Data ->

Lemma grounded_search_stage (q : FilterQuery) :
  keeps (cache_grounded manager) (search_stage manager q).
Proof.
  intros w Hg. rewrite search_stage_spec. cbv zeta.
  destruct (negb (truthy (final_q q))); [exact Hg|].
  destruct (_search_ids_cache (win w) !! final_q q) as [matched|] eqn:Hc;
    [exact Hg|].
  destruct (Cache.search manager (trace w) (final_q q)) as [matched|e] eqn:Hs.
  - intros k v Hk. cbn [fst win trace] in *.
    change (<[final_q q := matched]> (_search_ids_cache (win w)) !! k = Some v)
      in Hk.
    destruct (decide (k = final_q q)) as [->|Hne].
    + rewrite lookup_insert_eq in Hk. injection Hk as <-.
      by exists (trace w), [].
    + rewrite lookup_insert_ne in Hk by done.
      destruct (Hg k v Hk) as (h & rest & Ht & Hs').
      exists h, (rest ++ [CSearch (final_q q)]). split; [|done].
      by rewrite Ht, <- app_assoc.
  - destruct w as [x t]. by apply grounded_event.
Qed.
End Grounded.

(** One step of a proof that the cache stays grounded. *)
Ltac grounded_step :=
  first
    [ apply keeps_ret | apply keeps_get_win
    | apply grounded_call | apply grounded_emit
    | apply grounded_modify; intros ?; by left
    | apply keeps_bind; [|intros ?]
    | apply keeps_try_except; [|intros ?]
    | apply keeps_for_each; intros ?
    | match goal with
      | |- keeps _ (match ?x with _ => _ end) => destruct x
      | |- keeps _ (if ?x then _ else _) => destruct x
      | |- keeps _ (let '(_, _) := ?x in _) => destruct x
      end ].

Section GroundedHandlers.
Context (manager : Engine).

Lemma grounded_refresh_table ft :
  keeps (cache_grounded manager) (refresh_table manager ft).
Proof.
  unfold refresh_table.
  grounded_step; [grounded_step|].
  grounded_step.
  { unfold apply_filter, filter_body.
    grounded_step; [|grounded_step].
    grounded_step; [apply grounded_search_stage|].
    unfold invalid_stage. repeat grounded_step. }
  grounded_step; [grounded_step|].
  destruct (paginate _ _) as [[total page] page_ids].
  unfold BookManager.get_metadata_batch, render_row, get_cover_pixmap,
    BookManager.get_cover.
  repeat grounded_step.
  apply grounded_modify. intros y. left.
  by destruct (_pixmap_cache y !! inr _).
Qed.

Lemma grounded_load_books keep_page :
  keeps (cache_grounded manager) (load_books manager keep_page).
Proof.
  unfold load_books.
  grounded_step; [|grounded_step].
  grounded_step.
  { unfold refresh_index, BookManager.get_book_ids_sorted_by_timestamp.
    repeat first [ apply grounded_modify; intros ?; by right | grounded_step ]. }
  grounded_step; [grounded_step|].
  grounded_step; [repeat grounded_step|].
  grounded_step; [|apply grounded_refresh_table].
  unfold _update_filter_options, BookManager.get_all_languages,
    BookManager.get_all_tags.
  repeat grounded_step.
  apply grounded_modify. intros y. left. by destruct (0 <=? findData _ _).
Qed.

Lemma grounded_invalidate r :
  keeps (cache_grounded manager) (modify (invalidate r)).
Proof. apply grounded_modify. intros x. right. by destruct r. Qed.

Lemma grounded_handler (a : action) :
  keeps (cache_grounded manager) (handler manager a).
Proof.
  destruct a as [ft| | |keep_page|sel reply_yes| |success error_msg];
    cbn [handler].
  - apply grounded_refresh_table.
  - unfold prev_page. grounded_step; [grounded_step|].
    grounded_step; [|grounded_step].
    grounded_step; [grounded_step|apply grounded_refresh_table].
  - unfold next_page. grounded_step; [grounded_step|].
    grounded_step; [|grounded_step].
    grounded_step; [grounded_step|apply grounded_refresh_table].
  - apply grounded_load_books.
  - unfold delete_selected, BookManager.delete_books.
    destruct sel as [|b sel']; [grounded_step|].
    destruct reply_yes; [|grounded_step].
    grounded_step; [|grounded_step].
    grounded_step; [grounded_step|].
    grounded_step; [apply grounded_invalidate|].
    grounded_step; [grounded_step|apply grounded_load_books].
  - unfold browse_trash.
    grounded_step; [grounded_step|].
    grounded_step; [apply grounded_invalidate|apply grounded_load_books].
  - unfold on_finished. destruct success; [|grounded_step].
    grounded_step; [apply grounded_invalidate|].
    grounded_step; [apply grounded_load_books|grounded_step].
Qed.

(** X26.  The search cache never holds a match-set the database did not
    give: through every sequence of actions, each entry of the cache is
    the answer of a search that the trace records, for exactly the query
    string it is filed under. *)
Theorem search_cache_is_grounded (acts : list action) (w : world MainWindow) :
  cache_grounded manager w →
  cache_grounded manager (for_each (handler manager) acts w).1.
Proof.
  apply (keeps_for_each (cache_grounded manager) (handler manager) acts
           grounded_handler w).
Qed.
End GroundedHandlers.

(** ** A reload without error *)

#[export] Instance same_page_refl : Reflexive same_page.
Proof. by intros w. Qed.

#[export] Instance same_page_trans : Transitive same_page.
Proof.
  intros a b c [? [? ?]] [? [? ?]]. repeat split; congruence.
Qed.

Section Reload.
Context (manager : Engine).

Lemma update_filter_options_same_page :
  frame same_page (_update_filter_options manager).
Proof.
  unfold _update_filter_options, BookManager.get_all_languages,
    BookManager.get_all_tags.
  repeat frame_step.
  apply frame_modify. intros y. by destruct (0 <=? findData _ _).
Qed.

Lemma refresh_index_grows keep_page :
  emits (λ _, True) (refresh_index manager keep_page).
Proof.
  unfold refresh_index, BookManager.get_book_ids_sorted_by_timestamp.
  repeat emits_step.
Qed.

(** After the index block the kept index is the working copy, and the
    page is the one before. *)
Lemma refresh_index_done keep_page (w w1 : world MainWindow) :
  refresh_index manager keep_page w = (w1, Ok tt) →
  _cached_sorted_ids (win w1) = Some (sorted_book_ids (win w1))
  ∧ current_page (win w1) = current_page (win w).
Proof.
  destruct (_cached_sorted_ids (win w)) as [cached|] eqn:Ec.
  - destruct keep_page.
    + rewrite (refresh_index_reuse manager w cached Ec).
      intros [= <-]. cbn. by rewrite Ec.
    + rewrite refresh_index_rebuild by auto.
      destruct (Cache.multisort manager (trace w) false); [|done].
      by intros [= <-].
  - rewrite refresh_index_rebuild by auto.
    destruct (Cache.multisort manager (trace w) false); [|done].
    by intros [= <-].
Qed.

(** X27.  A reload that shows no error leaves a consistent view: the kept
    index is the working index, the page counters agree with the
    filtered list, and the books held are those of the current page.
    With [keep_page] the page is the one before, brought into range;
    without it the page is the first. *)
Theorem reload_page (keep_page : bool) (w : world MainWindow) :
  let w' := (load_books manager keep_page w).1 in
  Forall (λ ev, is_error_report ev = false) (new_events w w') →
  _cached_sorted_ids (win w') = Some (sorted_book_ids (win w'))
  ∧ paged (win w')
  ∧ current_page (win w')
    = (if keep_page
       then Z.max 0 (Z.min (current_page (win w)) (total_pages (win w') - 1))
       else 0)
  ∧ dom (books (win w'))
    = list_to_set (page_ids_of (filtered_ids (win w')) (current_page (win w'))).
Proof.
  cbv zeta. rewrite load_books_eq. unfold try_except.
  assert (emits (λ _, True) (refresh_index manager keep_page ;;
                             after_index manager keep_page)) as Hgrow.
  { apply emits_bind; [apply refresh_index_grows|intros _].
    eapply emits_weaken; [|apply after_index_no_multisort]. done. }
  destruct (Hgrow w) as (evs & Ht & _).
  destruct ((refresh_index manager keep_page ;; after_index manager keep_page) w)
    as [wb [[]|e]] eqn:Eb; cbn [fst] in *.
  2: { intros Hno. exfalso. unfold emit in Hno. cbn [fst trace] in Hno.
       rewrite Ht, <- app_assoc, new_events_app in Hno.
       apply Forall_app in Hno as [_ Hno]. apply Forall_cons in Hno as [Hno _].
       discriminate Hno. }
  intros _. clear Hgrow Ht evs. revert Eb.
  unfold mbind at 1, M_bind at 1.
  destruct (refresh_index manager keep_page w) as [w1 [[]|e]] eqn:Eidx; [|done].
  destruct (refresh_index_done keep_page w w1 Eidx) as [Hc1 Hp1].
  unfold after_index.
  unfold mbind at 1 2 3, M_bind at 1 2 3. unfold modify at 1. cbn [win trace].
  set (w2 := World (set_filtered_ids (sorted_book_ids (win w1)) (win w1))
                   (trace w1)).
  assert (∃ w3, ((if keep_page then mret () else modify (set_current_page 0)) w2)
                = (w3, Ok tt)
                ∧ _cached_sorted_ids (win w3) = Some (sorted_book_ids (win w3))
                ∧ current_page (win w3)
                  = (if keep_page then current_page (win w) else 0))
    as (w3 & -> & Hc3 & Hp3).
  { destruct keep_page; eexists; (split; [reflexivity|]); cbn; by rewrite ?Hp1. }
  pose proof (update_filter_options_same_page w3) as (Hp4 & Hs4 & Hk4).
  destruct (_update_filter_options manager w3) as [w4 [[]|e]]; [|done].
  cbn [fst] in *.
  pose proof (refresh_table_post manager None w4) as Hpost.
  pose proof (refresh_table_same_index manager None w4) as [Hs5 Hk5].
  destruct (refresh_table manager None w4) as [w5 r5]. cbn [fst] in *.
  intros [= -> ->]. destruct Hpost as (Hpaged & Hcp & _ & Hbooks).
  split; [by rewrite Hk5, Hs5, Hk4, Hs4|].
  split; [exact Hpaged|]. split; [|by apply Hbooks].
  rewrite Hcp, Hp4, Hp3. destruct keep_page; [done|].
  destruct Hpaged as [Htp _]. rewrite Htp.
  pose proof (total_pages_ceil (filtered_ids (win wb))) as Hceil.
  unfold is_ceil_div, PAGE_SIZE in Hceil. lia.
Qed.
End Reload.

---

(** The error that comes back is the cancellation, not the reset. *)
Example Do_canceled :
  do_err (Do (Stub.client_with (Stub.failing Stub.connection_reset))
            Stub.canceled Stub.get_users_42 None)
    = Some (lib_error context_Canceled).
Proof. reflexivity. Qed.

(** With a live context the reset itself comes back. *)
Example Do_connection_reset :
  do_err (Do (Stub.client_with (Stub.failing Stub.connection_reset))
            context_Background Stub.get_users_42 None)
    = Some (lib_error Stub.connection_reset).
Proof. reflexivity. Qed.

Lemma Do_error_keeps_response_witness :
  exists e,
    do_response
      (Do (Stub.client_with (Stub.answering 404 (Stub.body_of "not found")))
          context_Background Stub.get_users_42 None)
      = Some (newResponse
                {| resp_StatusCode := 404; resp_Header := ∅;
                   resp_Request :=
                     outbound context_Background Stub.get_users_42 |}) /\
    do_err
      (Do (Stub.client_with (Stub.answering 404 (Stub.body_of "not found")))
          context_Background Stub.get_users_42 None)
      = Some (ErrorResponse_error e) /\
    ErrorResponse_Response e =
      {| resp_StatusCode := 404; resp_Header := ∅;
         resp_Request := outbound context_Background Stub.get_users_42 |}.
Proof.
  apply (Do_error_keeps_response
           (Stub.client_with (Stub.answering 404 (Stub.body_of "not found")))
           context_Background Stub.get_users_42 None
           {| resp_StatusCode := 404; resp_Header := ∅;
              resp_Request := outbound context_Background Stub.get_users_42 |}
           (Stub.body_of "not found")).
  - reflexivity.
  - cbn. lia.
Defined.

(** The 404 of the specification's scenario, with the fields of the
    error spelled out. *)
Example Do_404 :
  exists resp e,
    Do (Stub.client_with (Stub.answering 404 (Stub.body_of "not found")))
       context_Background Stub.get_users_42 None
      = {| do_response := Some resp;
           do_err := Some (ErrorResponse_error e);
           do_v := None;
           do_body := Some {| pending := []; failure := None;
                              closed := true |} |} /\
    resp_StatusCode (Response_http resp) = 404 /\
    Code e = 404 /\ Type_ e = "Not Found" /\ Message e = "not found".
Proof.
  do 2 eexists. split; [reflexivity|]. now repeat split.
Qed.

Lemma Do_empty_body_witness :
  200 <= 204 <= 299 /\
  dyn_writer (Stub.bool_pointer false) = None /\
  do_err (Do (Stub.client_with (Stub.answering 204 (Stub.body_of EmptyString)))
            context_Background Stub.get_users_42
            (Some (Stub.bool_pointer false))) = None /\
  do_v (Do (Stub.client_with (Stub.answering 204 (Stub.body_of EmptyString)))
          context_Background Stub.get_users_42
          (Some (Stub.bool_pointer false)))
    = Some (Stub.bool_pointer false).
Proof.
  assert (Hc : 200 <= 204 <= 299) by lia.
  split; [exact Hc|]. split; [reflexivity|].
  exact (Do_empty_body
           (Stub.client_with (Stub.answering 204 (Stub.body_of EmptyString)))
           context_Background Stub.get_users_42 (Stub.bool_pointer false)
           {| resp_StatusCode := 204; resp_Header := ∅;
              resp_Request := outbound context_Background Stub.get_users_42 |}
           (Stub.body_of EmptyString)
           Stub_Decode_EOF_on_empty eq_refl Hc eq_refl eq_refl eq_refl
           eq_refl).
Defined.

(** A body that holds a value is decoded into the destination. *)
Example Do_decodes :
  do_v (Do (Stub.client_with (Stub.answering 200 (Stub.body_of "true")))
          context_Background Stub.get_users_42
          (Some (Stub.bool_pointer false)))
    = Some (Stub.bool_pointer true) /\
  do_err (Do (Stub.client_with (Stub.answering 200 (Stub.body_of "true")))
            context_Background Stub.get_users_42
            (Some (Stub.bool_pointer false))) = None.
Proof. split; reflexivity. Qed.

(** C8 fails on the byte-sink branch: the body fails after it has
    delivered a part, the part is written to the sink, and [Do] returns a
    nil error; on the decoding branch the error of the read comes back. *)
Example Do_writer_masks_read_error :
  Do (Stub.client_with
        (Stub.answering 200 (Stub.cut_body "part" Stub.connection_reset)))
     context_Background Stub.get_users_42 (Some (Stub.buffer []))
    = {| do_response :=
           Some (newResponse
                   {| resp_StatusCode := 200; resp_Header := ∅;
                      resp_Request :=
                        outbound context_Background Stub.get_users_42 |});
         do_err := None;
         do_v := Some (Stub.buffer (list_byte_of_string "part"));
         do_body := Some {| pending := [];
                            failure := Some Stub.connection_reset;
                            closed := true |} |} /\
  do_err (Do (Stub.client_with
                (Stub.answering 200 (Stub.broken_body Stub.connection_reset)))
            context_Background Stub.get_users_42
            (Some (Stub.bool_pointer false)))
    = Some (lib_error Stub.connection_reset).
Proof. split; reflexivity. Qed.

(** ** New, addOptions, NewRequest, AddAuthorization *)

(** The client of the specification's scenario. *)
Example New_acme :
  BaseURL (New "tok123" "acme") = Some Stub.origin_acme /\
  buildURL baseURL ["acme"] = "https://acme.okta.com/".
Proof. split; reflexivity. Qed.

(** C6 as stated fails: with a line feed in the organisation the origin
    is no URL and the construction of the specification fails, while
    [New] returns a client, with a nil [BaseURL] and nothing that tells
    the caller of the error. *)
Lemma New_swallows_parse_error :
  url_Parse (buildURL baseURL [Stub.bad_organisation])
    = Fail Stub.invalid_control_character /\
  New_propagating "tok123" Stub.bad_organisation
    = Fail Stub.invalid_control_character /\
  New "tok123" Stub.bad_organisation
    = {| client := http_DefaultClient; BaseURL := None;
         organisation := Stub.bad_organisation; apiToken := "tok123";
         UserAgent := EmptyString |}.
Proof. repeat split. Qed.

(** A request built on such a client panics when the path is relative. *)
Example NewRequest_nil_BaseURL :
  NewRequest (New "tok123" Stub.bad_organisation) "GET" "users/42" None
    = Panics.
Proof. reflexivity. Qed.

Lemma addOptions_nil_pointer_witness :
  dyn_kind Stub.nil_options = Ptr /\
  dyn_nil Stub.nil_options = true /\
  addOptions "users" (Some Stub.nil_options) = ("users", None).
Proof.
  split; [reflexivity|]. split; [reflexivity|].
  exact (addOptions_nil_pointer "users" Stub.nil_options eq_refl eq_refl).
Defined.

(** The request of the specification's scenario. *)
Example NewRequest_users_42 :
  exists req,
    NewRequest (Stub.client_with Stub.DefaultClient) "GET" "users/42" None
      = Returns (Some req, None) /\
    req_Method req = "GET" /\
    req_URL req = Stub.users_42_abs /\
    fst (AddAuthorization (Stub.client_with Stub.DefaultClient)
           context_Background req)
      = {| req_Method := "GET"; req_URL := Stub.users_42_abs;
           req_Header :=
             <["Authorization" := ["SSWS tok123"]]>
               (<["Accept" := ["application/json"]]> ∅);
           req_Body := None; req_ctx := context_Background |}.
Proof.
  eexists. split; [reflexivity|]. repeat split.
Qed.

Exercise ->
Give back precisely the lines above that start at the line containing "context_Background Stub.get_users_42 (Stub.bool_pointer" and end at the line containing "(** A body that", inclusive. No other lines belong in the output.

Exercise answer ->
           context_Background Stub.get_users_42 (Stub.bool_pointer false)
           {| resp_StatusCode := 204; resp_Header := ∅;
              resp_Request := outbound context_Background Stub.get_users_42 |}
           (Stub.body_of EmptyString)
           Stub_Decode_EOF_on_empty eq_refl Hc eq_refl eq_refl eq_refl
           eq_refl).
Defined.

(** A body that holds a value is decoded into the destination. *)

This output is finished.